*EXERCISE:* If a line in the records below contains the word "json", copy it.

#### EXTRACTED RECORDS

Lemma parse_ignores_trailing_text_witness :
  _parse_configuration_from_source fixture_loads fixture_page =
  _parse_configuration_from_source fixture_loads
    "<html><script>window.__PRELOADED_STATE__ = {}</script><p>}</script></p>".
Proof.
  apply (parse_ignores_trailing_text fixture_loads "<html><script>window." " {" "</html>"
           "<p>}</script></p>");
    apply first_occ_of_index; reflexivity.
Defined.

Lemma data_error_propagates_witness :
  channels fixture_loads markerless_web Service.init =
  Gen [SEv (EvGet "https://www.accuradio.com")]
      (Some (MarkerNotFound "Could not find starting marker __PRELOADED_STATE__ = in text: <html></html>")).
Proof.
  exact (proj1 (proj2 (data_error_propagates fixture_loads markerless_web Service.init
                         [EvGet "https://www.accuradio.com"] _ (PStr "1") eq_refl))).
Defined.

Lemma media_uri_reads_creative_audio_witness :
  media_uri media_loads media_web (Channel.mk Service.init fixture_channel_entry) =
  ([EvGet "https://www.accuradio.com/sweeper/json/fetch/?ucoid=1"],
   inr (PStr "https://a.example/ad.mp3")).
Proof.
  exact (proj2 (media_uri_reads_creative_audio media_loads media_web
                  (Channel.mk Service.init fixture_channel_entry))
           (PStr "1") "ad-1" [("creative", PDict [("audio", PStr "https://a.example/ad.mp3")])]
           eq_refl eq_refl eq_refl).
Defined.

Lemma channels_request_errors_witness :
  channels fixture_loads home_only_web Service.init =
  Gen [SEv (EvGet "https://www.accuradio.com");
       SEv (EvGet "https://www.accuradio.com/c/m/json/genre/?param=p")]
      (Some (RequestsError "ConnectionError" "https://www.accuradio.com/c/m/json/genre/?param=p")).
Proof.
  exact (proj1 (channels_request_errors fixture_loads home_only_web Service.init
                  [EvGet "https://www.accuradio.com"] [] fixture_brand [] None (fun _ => [])
                  eq_refl (fun b Hin => False_ind _ Hin)) _ eq_refl).
Defined.

Lemma brand_make_ok_witness :
  exists b, Brand.make fixture_brand_entry = inr b /\
    Some (Brand.channels b) = Some (PInt 5) /\
    Some (Brand._id b) = Some (PDict [("$oid", PStr "abc")]) /\
    Some (Brand.canonical_url b) = Some (PStr "u") /\
    Some (Brand.param b) = Some (PStr "p") /\
    Some (Brand.name b) = Some (PStr "n").
Proof.
  apply (brand_make_ok [("channels", PInt 5); ("_id", PDict [("$oid", PStr "abc")]);
                        ("canonical_url", PStr "u"); ("param", PStr "p"); ("name", PStr "n")]).
  - intros k v Hin. simpl in Hin. simpl.
    repeat destruct Hin as [Hin|Hin]; try (injection Hin as <- _; tauto); contradiction.
  - intros f Hf. simpl in Hf.
    repeat destruct Hf as [Hf|Hf]; try (subst f; discriminate); contradiction.
Defined.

########

*WRITTEN SOLUTION:*
  ([EvGet "https://www.accuradio.com/sweeper/json/fetch/?ucoid=1"],
       SEv (EvGet "https://www.accuradio.com/c/m/json/genre/?param=p")]
      (Some (RequestsError "ConnectionError" "https://www.accuradio.com/c/m/json/genre/?param=p")).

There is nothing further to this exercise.